LISTED ENTRIES START
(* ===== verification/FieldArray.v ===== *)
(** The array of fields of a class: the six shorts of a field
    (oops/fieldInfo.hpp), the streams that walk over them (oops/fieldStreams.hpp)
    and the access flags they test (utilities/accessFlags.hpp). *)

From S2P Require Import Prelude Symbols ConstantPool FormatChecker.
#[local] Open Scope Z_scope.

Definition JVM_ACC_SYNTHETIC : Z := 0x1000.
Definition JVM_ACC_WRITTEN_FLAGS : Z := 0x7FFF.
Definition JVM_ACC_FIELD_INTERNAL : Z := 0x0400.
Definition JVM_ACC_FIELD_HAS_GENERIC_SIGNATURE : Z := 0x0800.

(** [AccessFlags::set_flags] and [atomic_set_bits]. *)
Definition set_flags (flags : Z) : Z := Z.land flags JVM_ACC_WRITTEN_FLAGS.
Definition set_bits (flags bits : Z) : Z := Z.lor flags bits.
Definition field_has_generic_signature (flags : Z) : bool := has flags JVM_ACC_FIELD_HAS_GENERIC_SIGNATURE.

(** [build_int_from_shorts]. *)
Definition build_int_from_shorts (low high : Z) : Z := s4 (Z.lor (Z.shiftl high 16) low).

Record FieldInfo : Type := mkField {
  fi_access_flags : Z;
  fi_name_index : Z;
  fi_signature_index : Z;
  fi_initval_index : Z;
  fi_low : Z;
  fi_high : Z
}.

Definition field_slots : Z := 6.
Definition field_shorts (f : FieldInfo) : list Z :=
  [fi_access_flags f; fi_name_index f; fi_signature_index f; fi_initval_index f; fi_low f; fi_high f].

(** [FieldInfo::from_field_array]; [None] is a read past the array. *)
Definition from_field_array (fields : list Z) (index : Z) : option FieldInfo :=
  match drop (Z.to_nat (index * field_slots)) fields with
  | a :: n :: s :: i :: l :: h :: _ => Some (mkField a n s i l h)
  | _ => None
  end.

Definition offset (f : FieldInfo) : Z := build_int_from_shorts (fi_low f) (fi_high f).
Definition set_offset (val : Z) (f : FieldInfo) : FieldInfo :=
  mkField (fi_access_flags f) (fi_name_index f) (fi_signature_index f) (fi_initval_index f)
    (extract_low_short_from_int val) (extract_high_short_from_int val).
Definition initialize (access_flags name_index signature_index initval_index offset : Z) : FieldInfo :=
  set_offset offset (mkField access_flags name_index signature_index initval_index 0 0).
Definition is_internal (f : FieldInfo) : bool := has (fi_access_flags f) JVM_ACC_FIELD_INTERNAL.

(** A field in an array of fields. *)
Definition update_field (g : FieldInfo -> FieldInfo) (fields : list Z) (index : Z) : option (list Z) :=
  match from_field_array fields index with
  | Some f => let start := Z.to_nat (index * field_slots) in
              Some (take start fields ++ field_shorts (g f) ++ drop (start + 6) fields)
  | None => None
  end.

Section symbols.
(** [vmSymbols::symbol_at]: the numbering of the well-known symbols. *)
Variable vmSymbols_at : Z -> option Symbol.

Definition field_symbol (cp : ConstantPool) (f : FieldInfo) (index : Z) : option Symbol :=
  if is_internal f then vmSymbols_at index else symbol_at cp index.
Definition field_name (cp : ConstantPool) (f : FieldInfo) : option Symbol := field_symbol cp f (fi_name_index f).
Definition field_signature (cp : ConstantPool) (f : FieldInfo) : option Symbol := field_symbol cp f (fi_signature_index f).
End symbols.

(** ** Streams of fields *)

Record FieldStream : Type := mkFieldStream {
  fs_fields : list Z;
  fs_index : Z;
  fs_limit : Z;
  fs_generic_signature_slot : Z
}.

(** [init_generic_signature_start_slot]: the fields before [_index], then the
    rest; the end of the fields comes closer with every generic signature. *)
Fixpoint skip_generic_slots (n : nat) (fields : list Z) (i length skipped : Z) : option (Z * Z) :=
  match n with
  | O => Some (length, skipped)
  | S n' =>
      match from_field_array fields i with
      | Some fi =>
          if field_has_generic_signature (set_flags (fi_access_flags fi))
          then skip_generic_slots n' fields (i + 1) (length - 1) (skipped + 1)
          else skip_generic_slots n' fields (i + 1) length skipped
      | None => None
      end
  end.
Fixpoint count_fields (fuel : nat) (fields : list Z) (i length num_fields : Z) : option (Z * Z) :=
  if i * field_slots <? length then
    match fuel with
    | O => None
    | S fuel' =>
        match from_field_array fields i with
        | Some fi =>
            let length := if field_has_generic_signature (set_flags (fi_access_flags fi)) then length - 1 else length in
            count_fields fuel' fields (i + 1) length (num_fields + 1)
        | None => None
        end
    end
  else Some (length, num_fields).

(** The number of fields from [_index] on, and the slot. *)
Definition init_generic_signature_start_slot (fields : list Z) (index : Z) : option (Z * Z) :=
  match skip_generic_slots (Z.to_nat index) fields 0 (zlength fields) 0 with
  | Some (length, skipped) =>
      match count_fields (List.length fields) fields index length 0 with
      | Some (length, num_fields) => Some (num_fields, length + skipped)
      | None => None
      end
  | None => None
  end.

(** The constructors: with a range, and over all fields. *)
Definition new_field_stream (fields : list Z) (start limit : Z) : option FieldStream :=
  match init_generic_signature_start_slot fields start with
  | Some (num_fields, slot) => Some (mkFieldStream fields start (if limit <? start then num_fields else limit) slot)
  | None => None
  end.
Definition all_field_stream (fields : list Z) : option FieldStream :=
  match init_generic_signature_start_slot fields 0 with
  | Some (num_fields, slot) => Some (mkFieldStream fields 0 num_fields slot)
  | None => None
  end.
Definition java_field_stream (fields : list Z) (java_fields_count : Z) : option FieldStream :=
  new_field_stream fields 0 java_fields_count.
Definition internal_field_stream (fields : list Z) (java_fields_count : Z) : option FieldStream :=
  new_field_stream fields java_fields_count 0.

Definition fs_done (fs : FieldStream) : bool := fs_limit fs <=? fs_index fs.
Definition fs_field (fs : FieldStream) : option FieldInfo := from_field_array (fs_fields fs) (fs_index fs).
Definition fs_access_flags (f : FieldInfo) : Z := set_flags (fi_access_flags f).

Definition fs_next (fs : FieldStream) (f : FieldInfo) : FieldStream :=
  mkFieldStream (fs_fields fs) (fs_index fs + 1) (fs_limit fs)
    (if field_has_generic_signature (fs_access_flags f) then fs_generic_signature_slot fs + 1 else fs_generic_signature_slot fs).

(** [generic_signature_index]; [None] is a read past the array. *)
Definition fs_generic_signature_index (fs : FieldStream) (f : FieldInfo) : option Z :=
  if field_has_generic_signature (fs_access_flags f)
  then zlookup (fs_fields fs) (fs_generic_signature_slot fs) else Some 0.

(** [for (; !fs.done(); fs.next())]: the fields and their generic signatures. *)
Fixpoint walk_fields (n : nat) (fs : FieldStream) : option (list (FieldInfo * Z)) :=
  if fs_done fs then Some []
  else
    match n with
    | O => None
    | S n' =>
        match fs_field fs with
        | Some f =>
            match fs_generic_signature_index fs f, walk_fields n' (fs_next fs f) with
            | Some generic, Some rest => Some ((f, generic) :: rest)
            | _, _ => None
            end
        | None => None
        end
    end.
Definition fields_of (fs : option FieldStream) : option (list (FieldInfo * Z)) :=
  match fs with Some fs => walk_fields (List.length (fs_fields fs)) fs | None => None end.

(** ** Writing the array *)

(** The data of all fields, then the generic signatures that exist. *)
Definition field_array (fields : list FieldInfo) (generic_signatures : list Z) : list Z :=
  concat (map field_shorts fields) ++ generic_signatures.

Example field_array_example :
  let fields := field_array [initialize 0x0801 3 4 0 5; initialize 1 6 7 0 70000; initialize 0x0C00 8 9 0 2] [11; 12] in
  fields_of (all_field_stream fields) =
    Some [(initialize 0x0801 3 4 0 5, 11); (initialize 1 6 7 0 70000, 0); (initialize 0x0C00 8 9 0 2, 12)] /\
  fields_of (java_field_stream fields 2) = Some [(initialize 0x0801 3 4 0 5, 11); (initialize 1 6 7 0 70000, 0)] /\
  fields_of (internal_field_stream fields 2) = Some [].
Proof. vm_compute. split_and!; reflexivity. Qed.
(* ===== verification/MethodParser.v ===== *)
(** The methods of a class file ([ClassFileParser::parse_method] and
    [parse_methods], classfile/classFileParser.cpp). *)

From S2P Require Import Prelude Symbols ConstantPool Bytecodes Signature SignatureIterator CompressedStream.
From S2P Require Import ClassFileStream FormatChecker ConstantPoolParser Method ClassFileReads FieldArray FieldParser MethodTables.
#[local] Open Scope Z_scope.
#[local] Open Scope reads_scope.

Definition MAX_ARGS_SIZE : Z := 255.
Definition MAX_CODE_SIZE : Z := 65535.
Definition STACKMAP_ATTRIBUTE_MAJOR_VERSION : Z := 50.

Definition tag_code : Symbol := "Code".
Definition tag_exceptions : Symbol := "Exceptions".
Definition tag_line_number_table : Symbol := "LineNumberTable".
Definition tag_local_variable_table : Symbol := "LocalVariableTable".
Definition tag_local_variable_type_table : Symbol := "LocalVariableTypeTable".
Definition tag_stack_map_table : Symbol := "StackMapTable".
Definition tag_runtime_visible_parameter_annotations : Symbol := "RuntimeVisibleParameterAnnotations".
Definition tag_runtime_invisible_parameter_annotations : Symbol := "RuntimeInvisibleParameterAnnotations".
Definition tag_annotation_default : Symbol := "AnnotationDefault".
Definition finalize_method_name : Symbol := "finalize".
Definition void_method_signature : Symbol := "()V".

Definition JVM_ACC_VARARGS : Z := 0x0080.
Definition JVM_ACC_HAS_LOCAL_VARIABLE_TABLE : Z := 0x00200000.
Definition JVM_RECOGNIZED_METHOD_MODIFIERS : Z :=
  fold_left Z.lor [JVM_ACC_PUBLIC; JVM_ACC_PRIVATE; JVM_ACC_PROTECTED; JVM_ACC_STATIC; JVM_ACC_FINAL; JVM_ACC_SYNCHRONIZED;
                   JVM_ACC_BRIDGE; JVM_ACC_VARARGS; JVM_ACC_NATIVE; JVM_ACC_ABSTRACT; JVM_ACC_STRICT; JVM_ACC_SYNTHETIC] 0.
LISTED ENTRIES END
WORK INSTRUCTION —
All lines above between those holding "(length, skipped) =>" and "Definition internal_field_stream (fields", inclusive, must be set down unchanged, and no other line may be included.

ANSWER TO THIS PROBLEM —
  | Some (length, skipped) =>
      match count_fields (List.length fields) fields index length 0 with
      | Some (length, num_fields) => Some (num_fields, length + skipped)
      | None => None
      end
  | None => None
  end.

(** The constructors: with a range, and over all fields. *)
Definition new_field_stream (fields : list Z) (start limit : Z) : option FieldStream :=
  match init_generic_signature_start_slot fields start with
  | Some (num_fields, slot) => Some (mkFieldStream fields start (if limit <? start then num_fields else limit) slot)
  | None => None
  end.
Definition all_field_stream (fields : list Z) : option FieldStream :=
  match init_generic_signature_start_slot fields 0 with
  | Some (num_fields, slot) => Some (mkFieldStream fields 0 num_fields slot)
  | None => None
  end.
Definition java_field_stream (fields : list Z) (java_fields_count : Z) : option FieldStream :=
  new_field_stream fields 0 java_fields_count.
Definition internal_field_stream (fields : list Z) (java_fields_count : Z) : option FieldStream :=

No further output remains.